+++ Exercise data
(* ===== verification/Ring.v ===== *)
(** * Ring buffers with free-running 32-bit counters

    pipe.c and console.c keep a queue in an array of [N] bytes with counters
    that only ever count up, and wrap around at 2^32.  [N] divides 2^32, so the
    index [counter % N] stays right across the wrap-around. *)

From S2P Require Import Prelude.

Lemma seqZ_one m : seqZ m 1 = [m].
Proof. by rewrite seqZ_cons by lia. Qed.

Section ring.
Context (N : Z) (HN : 0 < N) (Hdiv : (N | 2 ^ 32)).

(** [buf[c % N]] *)
Definition ring_at (buf : list Z) (c : Z) : Z := buf !!! Z.to_nat (c mod N).

(** The queued bytes, oldest first: from the read to the write counter. *)
Definition ring_contents (buf : list Z) (r w : Z) : list Z :=
  (λ k, ring_at buf (r + k)) <$> seqZ 0 (u32 (w - r)).

Definition ring_put (buf : list Z) (c x : Z) : list Z := <[Z.to_nat (c mod N) := x]> buf.

Lemma u32_mod_N x : u32 x mod N = x mod N.
Proof.
  destruct Hdiv as [q Hq]. unfold u32. rewrite Hq.
  rewrite (Z.mod_eq x (q * N)) by nia.
  replace (x - q * N * (x / (q * N))) with (x + - (q * (x / (q * N))) * N) by ring.
  by rewrite Z.mod_add by lia.
Qed.

Lemma ring_at_u32 buf c : ring_at buf (u32 c) = ring_at buf c.
Proof. unfold ring_at. by rewrite u32_mod_N. Qed.

Lemma u32_sub_succ w r : u32 (w - r) < 2 ^ 32 - 1 -> u32 (u32 (w + 1) - r) = u32 (w - r) + 1.
Proof.
  unfold u32. intros H. rewrite Zminus_mod_idemp_l.
  replace (w + 1 - r) with ((w - r) + 1) by ring. rewrite <-Zplus_mod_idemp_l.
  apply Z.mod_small. pose proof (Z.mod_pos_bound (w - r) (2 ^ 32)). lia.
Qed.

Lemma u32_sub_pred w r : 0 < u32 (w - r) -> u32 (u32 (w - 1) - r) = u32 (w - r) - 1.
Proof.
  unfold u32. intros H. rewrite Zminus_mod_idemp_l.
  replace (w - 1 - r) with ((w - r) - 1) by ring. rewrite <-Zminus_mod_idemp_l.
  apply Z.mod_small. pose proof (Z.mod_pos_bound (w - r) (2 ^ 32)). lia.
Qed.

Lemma u32_sub_read w r : 0 < u32 (w - r) -> u32 (w - u32 (r + 1)) = u32 (w - r) - 1.
Proof.
  unfold u32. intros H. rewrite Zminus_mod_idemp_r.
  replace (w - (r + 1)) with ((w - r) - 1) by ring. rewrite <-Zminus_mod_idemp_l.
  apply Z.mod_small. pose proof (Z.mod_pos_bound (w - r) (2 ^ 32)). lia.
Qed.

Lemma length_ring_contents buf r w : length (ring_contents buf r w) = Z.to_nat (u32 (w - r)).
Proof. unfold ring_contents. by rewrite length_fmap, length_seqZ. Qed.

Lemma ring_contents_nil buf r w : is_u32 r -> is_u32 w -> ring_contents buf r w = [] <-> r = w.
Proof.
  intros Hr Hw. split.
  - intros He%(f_equal length). rewrite length_ring_contents in He. cbn in He.
    pose proof (u32_range (w - r)). unfold is_u32, u32 in *.
    assert ((w - r) mod 2 ^ 32 = 0) as H0 by lia. apply Z.mod_divide in H0 as [q Hq]; [|lia]. nia.
  - intros ->. unfold ring_contents. by rewrite Z.sub_diag.
Qed.

(** Two counters less than [N] apart have different slots. *)
Lemma ring_slots_differ r k w : 0 <= k < u32 (w - r) -> u32 (w - r) < N -> (r + k) mod N <> w mod N.
Proof.
  intros Hk Hn He. set (n := u32 (w - r)) in *.
  assert ((r + k) mod N = (r + n) mod N) as He'.
  { rewrite He. unfold n. rewrite <-(u32_mod_N (r + _)), <-(u32_mod_N w). f_equal. unfold u32.
    rewrite Zplus_mod_idemp_r. f_equal. lia. }
  assert ((n - k) mod N = 0) as Hz.
  { replace (n - k) with ((r + n) - (r + k)) by ring. rewrite Zminus_mod, He', Z.sub_diag. by apply Zmod_0_l. }
  rewrite Z.mod_small in Hz by lia. lia.
Qed.

Lemma ring_push buf r w x :
  length buf = Z.to_nat N -> u32 (w - r) < N -> N < 2 ^ 32 ->
  ring_contents (ring_put buf w x) r (u32 (w + 1)) = ring_contents buf r w ++ [x].
Proof.
  intros Hl Hn HNs. unfold ring_contents. pose proof (u32_range (w - r)) as Hr. unfold is_u32 in Hr.
  rewrite u32_sub_succ by lia. rewrite (seqZ_app 0 (u32 (w - r)) 1), fmap_app by lia. f_equal.
  - apply list_fmap_ext. intros i k Hk. apply lookup_seqZ in Hk as [-> Hi].
    unfold ring_at, ring_put. rewrite list_lookup_total_insert_ne; [done|].
    intros He. apply (ring_slots_differ r (0 + Z.of_nat i) w); [lia|done|].
    apply Z2Nat.inj in He; [done|apply Z.mod_pos_bound; lia..].
  - rewrite seqZ_one. cbn [fmap list_fmap]. f_equal. unfold ring_at, ring_put. rewrite Z.add_0_l.
    replace ((r + u32 (w - r)) mod N) with (w mod N).
    + apply list_lookup_total_insert_eq. rewrite Hl. pose proof (Z.mod_pos_bound w N). lia.
    + rewrite <-(u32_mod_N (r + _)), <-(u32_mod_N w). f_equal. unfold u32.
      rewrite Zplus_mod_idemp_r. f_equal. lia.
Qed.

Lemma ring_pop buf r w :
  0 < u32 (w - r) -> ring_contents buf r w = ring_at buf r :: ring_contents buf (u32 (r + 1)) w.
Proof.
  intros Hn. unfold ring_contents. rewrite u32_sub_read by done.
  rewrite (seqZ_cons 0) by done. cbn. f_equal; [by rewrite Z.add_0_r|].
  rewrite <-(fmap_add_seqZ 1 0), <-list_fmap_compose. apply list_fmap_ext. intros i k _. cbn.
  rewrite <-(ring_at_u32 _ (u32 (r + 1) + k)). unfold u32. rewrite Zplus_mod_idemp_l.
  fold (u32 (r + 1 + k)). rewrite ring_at_u32. f_equal. lia.
Qed.

Lemma ring_unpush buf r w :
  0 < u32 (w - r) ->
  ring_contents buf r w = ring_contents buf r (u32 (w - 1)) ++ [ring_at buf (w - 1)].
Proof.
  intros Hn. unfold ring_contents. rewrite u32_sub_pred by done.
  replace (u32 (w - r)) with ((u32 (w - r) - 1) + 1) at 1 by lia.
  rewrite seqZ_app, fmap_app by lia. f_equal. rewrite seqZ_one. cbn [fmap list_fmap]. f_equal.
  rewrite <-(ring_at_u32 _ (w - 1)), <-(ring_at_u32 _ (r + _)). f_equal.
  unfold u32. replace (r + (0 + ((w - r) mod 2 ^ 32 - 1))) with (r - 1 + (w - r) mod 2 ^ 32) by ring.
  rewrite Zplus_mod_idemp_r. f_equal. lia.
Qed.

(** A byte put behind the end of a longer queue does not touch a shorter one. *)
Lemma ring_put_before buf r w e x :
  u32 (w - r) <= u32 (e - r) -> u32 (e - r) < N ->
  ring_contents (ring_put buf e x) r w = ring_contents buf r w.
Proof.
  intros Hwe Hn. unfold ring_contents. apply list_fmap_ext. intros i k Hk.
  apply lookup_seqZ in Hk as [-> Hi]. unfold ring_at, ring_put. rewrite list_lookup_total_insert_ne; [done|].
  intros He. apply (ring_slots_differ r (0 + Z.of_nat i) e); [lia|done|].
  apply Z2Nat.inj in He; [done|apply Z.mod_pos_bound; lia..].
Qed.

(** The queue up to [e] is the queue up to [w] followed by the rest. *)
Lemma ring_contents_app buf r w e :
  u32 (w - r) + u32 (e - w) = u32 (e - r) ->
  ring_contents buf r e = ring_contents buf r w ++ ring_contents buf w e.
Proof.
  intros Hs. unfold ring_contents. rewrite <-Hs.
  pose proof (u32_range (w - r)) as H1. pose proof (u32_range (e - w)) as H2. unfold is_u32 in *.
  rewrite seqZ_app, fmap_app by lia. f_equal. rewrite Z.add_0_l.
  replace (seqZ (u32 (w - r)) (u32 (e - w))) with (Z.add (u32 (w - r)) <$> seqZ 0 (u32 (e - w)))
    by (rewrite fmap_add_seqZ; f_equal; lia).
  rewrite <-list_fmap_compose. apply list_fmap_ext. intros i k _. cbn.
  rewrite <-(ring_at_u32 _ (w + k)), <-(ring_at_u32 _ (r + _)). f_equal. unfold u32.
  replace (r + ((w - r) mod 2 ^ 32 + k)) with (r + k + (w - r) mod 2 ^ 32) by ring.
  rewrite Zplus_mod_idemp_r. f_equal. lia.
Qed.
End ring.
++++++
§ **Exercise details**
Begin at the line that has "pose proof (u32_range (w - r))." in the entries above; stop after the line that has "assert ((n - k) mod N = 0) as Hz.". Transcribe exactly those lines and no others.

§ **Result**
    pose proof (u32_range (w - r)). unfold is_u32, u32 in *.
    assert ((w - r) mod 2 ^ 32 = 0) as H0 by lia. apply Z.mod_divide in H0 as [q Hq]; [|lia]. nia.
  - intros ->. unfold ring_contents. by rewrite Z.sub_diag.
Qed.

(** Two counters less than [N] apart have different slots. *)
Lemma ring_slots_differ r k w : 0 <= k < u32 (w - r) -> u32 (w - r) < N -> (r + k) mod N <> w mod N.
Proof.
  intros Hk Hn He. set (n := u32 (w - r)) in *.
  assert ((r + k) mod N = (r + n) mod N) as He'.
  { rewrite He. unfold n. rewrite <-(u32_mod_N (r + _)), <-(u32_mod_N w). f_equal. unfold u32.
    rewrite Zplus_mod_idemp_r. f_equal. lia. }
  assert ((n - k) mod N = 0) as Hz.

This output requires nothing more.